Gibson Dunn represented the industry in bringing an Article 78 action challenging these restrictions as contrary to DFS’s governing statutes, arbitrary and capricious, violations of and due process, among other claims, and challenging the entire regulation as outside the scope of DFS’s authority. Gibson Dunn also argued that Insurance Regulation 208 was economically destructive to the industry, and would lead to small businesses closing and people losing their jobs, and was not justified by any record of misconduct by the industry.

After briefing and argument, Justice Rakower of New York State Supreme Court issued a detailed decision (click HERE) finding in NYSLTA’s favor on each of the four specific provisions it was challenging, and then struck down Insurance Regulation 208 in its entirety.
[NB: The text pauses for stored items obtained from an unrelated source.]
(* ===== verification/Backend.v ===== *)
(** * The NFS backend: state and operations

    Models the state of [NfsVecFs] of [crates/vfsi-nfs/src/nfs.rs] and the
    operations of [crates/vfsi-nfs/src/nfs/] on it that touch neither names nor
    data.  An operation takes the backend and the world behind it and gives a
    result, the backend and the world: [op].  [returns] is what such an operation
    does, with the rules for composing it; the files above reason with them.
    Telemetry, the observer and the fault injection of tests are left out. *)
From stdpp Require Import base numbers countable list list_numbers gmap strings.
From S2P Require Import Prelude Path Errors Types Planner Compound Session Client Loops Exchange Server Batch BatchOps BatchRun Resolve Single BatchSpec Mutations Opens.

(** ** State *)

Record ReopenFile := Reopen { ro_path : bytes; ro_flags : Z }.
Record NfsOpenState := OpenState {
  os_fh : nfs_fh4;
  os_stateid : stateid4;
  os_cur_offset : Z;
  os_append : bool;
  os_reopen : option ReopenFile;
}.
Definition set_cur_offset (o : NfsOpenState) (n : Z) : NfsOpenState :=
  OpenState (os_fh o) (os_stateid o) n (os_append o) (os_reopen o).
Definition close_of (o : NfsOpenState) : CloseOp := Close (os_fh o) (os_stateid o).

Inductive MergedIoMode := Full | OpenWrite | Off.

Record NfsVecFs := MakeFs {
  nfs : NfsClient.t;
  conn_root : bytes;   (* [connection.root] *)
  cwd : bytes;
  next_fd : Z;
  open_files : gmap Z NfsOpenState;
  deferred_descriptor_closes : list NfsOpenState;
  merged_mode : MergedIoMode;
  read_only : bool;
  auto_reconnect : bool;
  recovery_in_progress : bool;
  configured_max_compound_bytes : Z;
}.
Definition set_nfs (b : NfsVecFs) (c : NfsClient.t) : NfsVecFs :=
  MakeFs c (conn_root b) (cwd b) (next_fd b) (open_files b) (deferred_descriptor_closes b) (merged_mode b) (read_only b)
    (auto_reconnect b) (recovery_in_progress b) (configured_max_compound_bytes b).
Definition set_files (b : NfsVecFs) (m : gmap Z NfsOpenState) : NfsVecFs :=
  MakeFs (nfs b) (conn_root b) (cwd b) (next_fd b) m (deferred_descriptor_closes b) (merged_mode b) (read_only b)
    (auto_reconnect b) (recovery_in_progress b) (configured_max_compound_bytes b).
Definition set_table (b : NfsVecFs) (n : Z) (m : gmap Z NfsOpenState) : NfsVecFs :=
  MakeFs (nfs b) (conn_root b) (cwd b) n m (deferred_descriptor_closes b) (merged_mode b) (read_only b)
    (auto_reconnect b) (recovery_in_progress b) (configured_max_compound_bytes b).
Definition set_deferred (b : NfsVecFs) (l : list NfsOpenState) : NfsVecFs :=
  MakeFs (nfs b) (conn_root b) (cwd b) (next_fd b) (open_files b) l (merged_mode b) (read_only b)
    (auto_reconnect b) (recovery_in_progress b) (configured_max_compound_bytes b).
Definition set_mode (b : NfsVecFs) (m : MergedIoMode) : NfsVecFs :=
  MakeFs (nfs b) (conn_root b) (cwd b) (next_fd b) (open_files b) (deferred_descriptor_closes b) m (read_only b)
    (auto_reconnect b) (recovery_in_progress b) (configured_max_compound_bytes b).
Definition set_recovering (b : NfsVecFs) (r : bool) : NfsVecFs :=
  MakeFs (nfs b) (conn_root b) (cwd b) (next_fd b) (open_files b) (deferred_descriptor_closes b) (merged_mode b) (read_only b)
    (auto_reconnect b) r (configured_max_compound_bytes b).

Definition set_max_compound_bytes (b : NfsVecFs) (n : Z) : NfsVecFs :=
  MakeFs (NfsClient.set_max_compound_bytes (nfs b) n) (conn_root b) (cwd b) (next_fd b) (open_files b) (deferred_descriptor_closes b)
    (merged_mode b) (read_only b) (auto_reconnect b) (recovery_in_progress b) n.

(** ** Operations *)

Section Op.
Context {W : Type}.

Definition op (A : Type) : Type := NfsVecFs → W → outcome (VfResult A * NfsVecFs * W).

Definition ret {A} (a : A) : op A := λ b w, Done (Ok a, b, w).
Definition fail {A} (e : VfError.t) : op A := λ b w, Done (Err e, b, w).
Definition panic {A} : op A := λ _ _, Panicked.
#[global] Instance op_bind : MBind op := λ A B k m b w,
  match m b w with
  | Done (Ok a, b, w) => k a b w
  | Done (Err e, b, w) => Done (Err e, b, w)
  | Panicked => Panicked
  | OutOfFuel => OutOfFuel
  end.
Definition map_err {A} (f : VfError.t → VfError.t) (m : op A) : op A := λ b w,
  match m b w with
  | Done (Err e, b, w) => Done (Err (f e), b, w)
  | x => x
  end.
(** The result as a value: a [match] on a call, or a discarded result. *)
Definition attempt {A} (m : op A) : op (VfResult A) := λ b w,
  match m b w with
  | Done (r, b, w) => Done (Ok r, b, w)
  | Panicked => Panicked
  | OutOfFuel => OutOfFuel
  end.
Definition gets {A} (f : NfsVecFs → A) : op A := λ b w, Done (Ok (f b), b, w).
Definition modify (f : NfsVecFs → NfsVecFs) : op unit := λ b w, Done (Ok tt, f b, w).
Definition lift {A} (r : VfResult A) : op A := λ b w, Done (r, b, w).
Definition lift_outcome {A} (r : outcome (VfResult A)) : op A := λ b w,
  match r with Done r => Done (r, b, w) | Panicked => Panicked | OutOfFuel => OutOfFuel end.
Definition expect {A} (o : option A) : op A := match o with Some a => ret a | None => panic end.

(** A call of the client with its result as a value. *)
Definition client_result {A} (call : NfsClient.t → W → outcome (RpcResult A * NfsClient.t * W)) : op (RpcResult A) :=
  λ b w,
    match call (nfs b) w with
    | Done (r, c, w) => Done (Ok r, set_nfs b c, w)
    | Panicked => Panicked
    | OutOfFuel => OutOfFuel
    end.
(** A call of the client, with [map_err] applied to its error. *)
Definition client {A} (call : NfsClient.t → W → outcome (RpcResult A * NfsClient.t * W)) (f : RpcError.t → VfError.t) : op A :=
  λ b w,
    match call (nfs b) w with
    | Done (Ok a, c, w) => Done (Ok a, set_nfs b c, w)
    | Done (Err e, c, w) => Done (Err (f e), set_nfs b c, w)
    | Panicked => Panicked
    | OutOfFuel => OutOfFuel
    end.
Definition client1 {A} (call : NfsClient.t → W → option (RpcResult A * NfsClient.t * W)) (f : RpcError.t → VfError.t) : op A :=
  client (λ c w, or_panic (call c w)) f.

(** [for x in xs { body }], keeping an accumulator. *)
Fixpoint for_each {A S} (body : A → S → op S) (xs : list A) (s : S) : op S :=
  match xs with
  | [] => ret s
  | x :: xs => s ← body x s; for_each body xs s
  end.

(** [while guard s { s = body s }]. *)
Fixpoint while_ {S} (fuel : nat) (guard : S → bool) (body : S → op S) (s : S) : op S :=
  if guard s then
    match fuel with
    | O => λ _ _, OutOfFuel
    | S fuel => s ← body s; while_ fuel guard body s
    end
  else ret s.
End Op.
Arguments op : clear implicits.

(** [enumerate]. *)
Lemma imap_snd {A} (l : list A) : (imap pair l).*2 = l.
Proof. rewrite fmap_imap. change (imap (const id) l = l). by rewrite imap_const, list_fmap_id. Qed.
Lemma imap_split {A} (l : list A) pre k x post : imap pair l = pre ++ (k, x) :: post → k = length pre ∧ l !! length pre = Some x.
Proof.
  intros E. assert (Hi : imap pair l !! length pre = Some (k, x)) by (by rewrite E, lookup_app_r, Nat.sub_diag by lia).
  rewrite list_lookup_imap in Hi. destruct (l !! length pre); [|done]. by injection Hi as <- <-.
Qed.

(** ** What an operation does *)

Section Returns.
Context {W : Type}.

Definition returns {A} (m : op W A) (b : NfsVecFs) (w : W) (Q : VfResult A → NfsVecFs → W → Prop) : Prop :=
  ∃ r b' w', m b w = Done (r, b', w') ∧ Q r b' w'.

Lemma returns_mono {A} (m : op W A) b w (Q Q' : VfResult A → NfsVecFs → W → Prop) :
  returns m b w Q → (∀ r b' w', Q r b' w' → Q' r b' w') → returns m b w Q'.
Proof. intros (r & b' & w' & E & H) HQ. exists r, b', w'. auto. Qed.

Lemma returns_ret {A} (a : A) b w (Q : VfResult A → NfsVecFs → W → Prop) : Q (Ok a) b w → returns (ret a) b w Q.
Proof. intros H. by exists (Ok a), b, w. Qed.
Lemma returns_fail {A} e b w (Q : VfResult A → NfsVecFs → W → Prop) : Q (Err e) b w → returns (fail e) b w Q.
Proof. intros H. by exists (Err e), b, w. Qed.
Lemma returns_lift {A} (r : VfResult A) b w (Q : VfResult A → NfsVecFs → W → Prop) : Q r b w → returns (lift r) b w Q.
Proof. intros H. by exists r, b, w. Qed.
Lemma returns_gets {A} (f : NfsVecFs → A) b w (Q : VfResult A → NfsVecFs → W → Prop) : Q (Ok (f b)) b w → returns (gets f) b w Q.
Proof. intros H. by exists (Ok (f b)), b, w. Qed.
Lemma returns_modify f b w (Q : VfResult unit → NfsVecFs → W → Prop) : Q (Ok tt) (f b) w → returns (modify f) b w Q.
Proof. intros H. by exists (Ok tt), (f b), w. Qed.

Lemma returns_bind {A B} (m : op W A) (k : A → op W B) b w (Q1 : VfResult A → NfsVecFs → W → Prop) (Q : VfResult B → NfsVecFs → W → Prop) :
  returns m b w Q1 → (∀ a b' w', Q1 (Ok a) b' w' → returns (k a) b' w' Q) → (∀ e b' w', Q1 (Err e) b' w' → Q (Err e) b' w') →
  returns (m ≫= k) b w Q.
Proof.
  intros (r & b' & w' & E & H) Hk He. unfold returns, mbind, op_bind. rewrite E. destruct r as [a|e].
  - exact (Hk a b' w' H).
  - exists (Err e), b', w'. auto.
Qed.

(** Binding what does not fail and does not call out. *)
Lemma returns_gets_bind {A B} (f : NfsVecFs → A) (k : A → op W B) b w Q : returns (k (f b)) b w Q → returns (gets f ≫= k) b w Q.
Proof. done. Qed.
Lemma returns_modify_bind {B} f (k : unit → op W B) b w Q : returns (k tt) (f b) w Q → returns (modify f ≫= k) b w Q.
Proof. done. Qed.
Lemma returns_expect_bind {A B} (o : option A) a (k : A → op W B) b w Q : o = Some a → returns (k a) b w Q → returns (expect o ≫= k) b w Q.
Proof. by intros ->. Qed.
Lemma returns_lift_bind {A B} (r : VfResult A) (k : A → op W B) b w (Q : VfResult B → NfsVecFs → W → Prop) :
  match r with Ok a => returns (k a) b w Q | Err e => Q (Err e) b w end → returns (lift r ≫= k) b w Q.
Proof. destruct r as [a|e]; [done|]. intros H. by exists (Err e), b, w. Qed.

Lemma returns_map_err {A} f (m : op W A) b w (Q : VfResult A → NfsVecFs → W → Prop) :
  returns m b w (λ r b' w', Q (match r with Ok a => Ok a | Err e => Err (f e) end) b' w') → returns (map_err f m) b w Q.
Proof. intros (r & b' & w' & E & H). unfold returns, map_err. rewrite E. destruct r as [a|e]; eauto. Qed.

Lemma returns_attempt {A} (m : op W A) b w (Q : VfResult (VfResult A) → NfsVecFs → W → Prop) :
  returns m b w (λ r b' w', Q (Ok r) b' w') → returns (attempt m) b w Q.
Proof. intros (r & b' & w' & E & H). unfold returns, attempt. rewrite E. eauto. Qed.

Lemma returns_attempt_bind {A B} (m : op W A) (k : VfResult A → op W B) b w Q :
  returns m b w (λ r b' w', returns (k r) b' w' Q) → returns (attempt m ≫= k) b w Q.
Proof. intros (r & b' & w' & E & H). unfold returns, attempt, mbind, op_bind. by rewrite E. Qed.

Lemma returns_client {A} (call : NfsClient.t → W → outcome (RpcResult A * NfsClient.t * W)) f b w (Q : VfResult A → NfsVecFs → W → Prop) :
  (∃ r c w', call (nfs b) w = Done (r, c, w') ∧ Q (match r with Ok a => Ok a | Err e => Err (f e) end) (set_nfs b c) w') →
  returns (client call f) b w Q.
Proof. intros (r & c & w' & E & H). unfold returns, client. rewrite E. destruct r; eauto. Qed.

Lemma returns_client_result {A} (call : NfsClient.t → W → outcome (RpcResult A * NfsClient.t * W)) b w (Q : VfResult (RpcResult A) → NfsVecFs → W → Prop) :
  (∃ r c w', call (nfs b) w = Done (r, c, w') ∧ Q (Ok r) (set_nfs b c) w') → returns (client_result call) b w Q.
Proof. intros (r & c & w' & E & H). unfold returns, client_result. rewrite E. eauto. Qed.

Lemma returns_expect {A} (o : option A) a b w (Q : VfResult A → NfsVecFs → W → Prop) :
  o = Some a → Q (Ok a) b w → returns (expect o) b w Q.
Proof. intros -> H. by apply returns_ret. Qed.

(** A loop over a list, with what holds after each element. *)
Lemma returns_for_each {A S} (body : A → S → op W S) (I : list A → S → NfsVecFs → W → Prop) (E : VfError.t → NfsVecFs → W → Prop) xs s b w :
  I [] s b w →
  (∀ pre x post s b w, xs = pre ++ x :: post → I pre s b w →
     returns (body x s) b w (λ r b' w', match r with Ok s' => I (pre ++ [x]) s' b' w' | Err e => E e b' w' end)) →
  returns (for_each body xs s) b w (λ r b' w', match r with Ok s' => I xs s' b' w' | Err e => E e b' w' end).
Proof.
  intros H0 Hstep.
  cut (∀ post pre s b w, xs = pre ++ post → I pre s b w →
    returns (for_each body post s) b w (λ r b' w', match r with Ok s' => I xs s' b' w' | Err e => E e b' w' end)).
  { intros H. by apply (H xs []). }
  clear s b w H0. intros post. induction post as [|x post IH]; intros pre s b w Hxs HI; cbn [for_each].
  - apply returns_ret. by rewrite Hxs, app_nil_r.
  - eapply returns_bind; [eapply Hstep; [exact Hxs|exact HI]| |done].
    cbn beta iota. intros s' b' w' HI'. apply (IH (pre ++ [x])); [|done]. by rewrite <-app_assoc.
Qed.

Lemma returns_while {S} fuel guard (body : S → op W S) (I : S → NfsVecFs → W → Prop) (E : VfError.t → NfsVecFs → W → Prop) (measure : S → Z) s b w :
  (∀ s b w, I s b w → guard s = true → 0 <= measure s) →
  (∀ s b w, I s b w → guard s = true →
     returns (body s) b w (λ r b' w', match r with Ok s' => I s' b' w' ∧ measure s' < measure s | Err e => E e b' w' end)) →
  I s b w → measure s < Z.of_nat fuel →
  returns (while_ fuel guard body s) b w (λ r b' w', match r with Ok s' => I s' b' w' ∧ guard s' = false | Err e => E e b' w' end).
Proof.
  intros Hpos Hstep. revert s b w. induction fuel as [|fuel IH]; intros s b w HI Hm; cbn [while_];
    (destruct (guard s) eqn:Hg; [|by apply returns_ret]); pose proof (Hpos s b w HI Hg); [lia|].
  eapply returns_bind; [by apply Hstep| |done]. cbn beta iota. intros s' b' w' [HI' Hlt]. apply IH; [done|lia].
Qed.
End Returns.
The court found that DFS had exceeded the scope of its statutory authority and the Legislature never intended for DFS to prohibit “title insurance corporations from marketing themselves for business – an absurd proposition.” The Court also found the various arguments made by DFS in defense of the regulation to be “irreconcilable and irrational,” and “devoid of economic or other analysis” justifying the restrictions imposed by the agency.

Gibson Dunn & Crutcher LLP partner Mylan Denerstein and associates Akiva Shapiro and David Coon represented NYSLTA in this action and are available to answer questions regarding the decision.


Please feel free to contact the Gibson Dunn lawyer with whom you usually work, or the following Gibson Dunn team members in New York:

Mylan L. Denerstein (+1 212-351-3850, [email protected])
Akiva Shapiro (+1 212-351-3830, [email protected])
David Coon (+1 212-351-2477, [email protected])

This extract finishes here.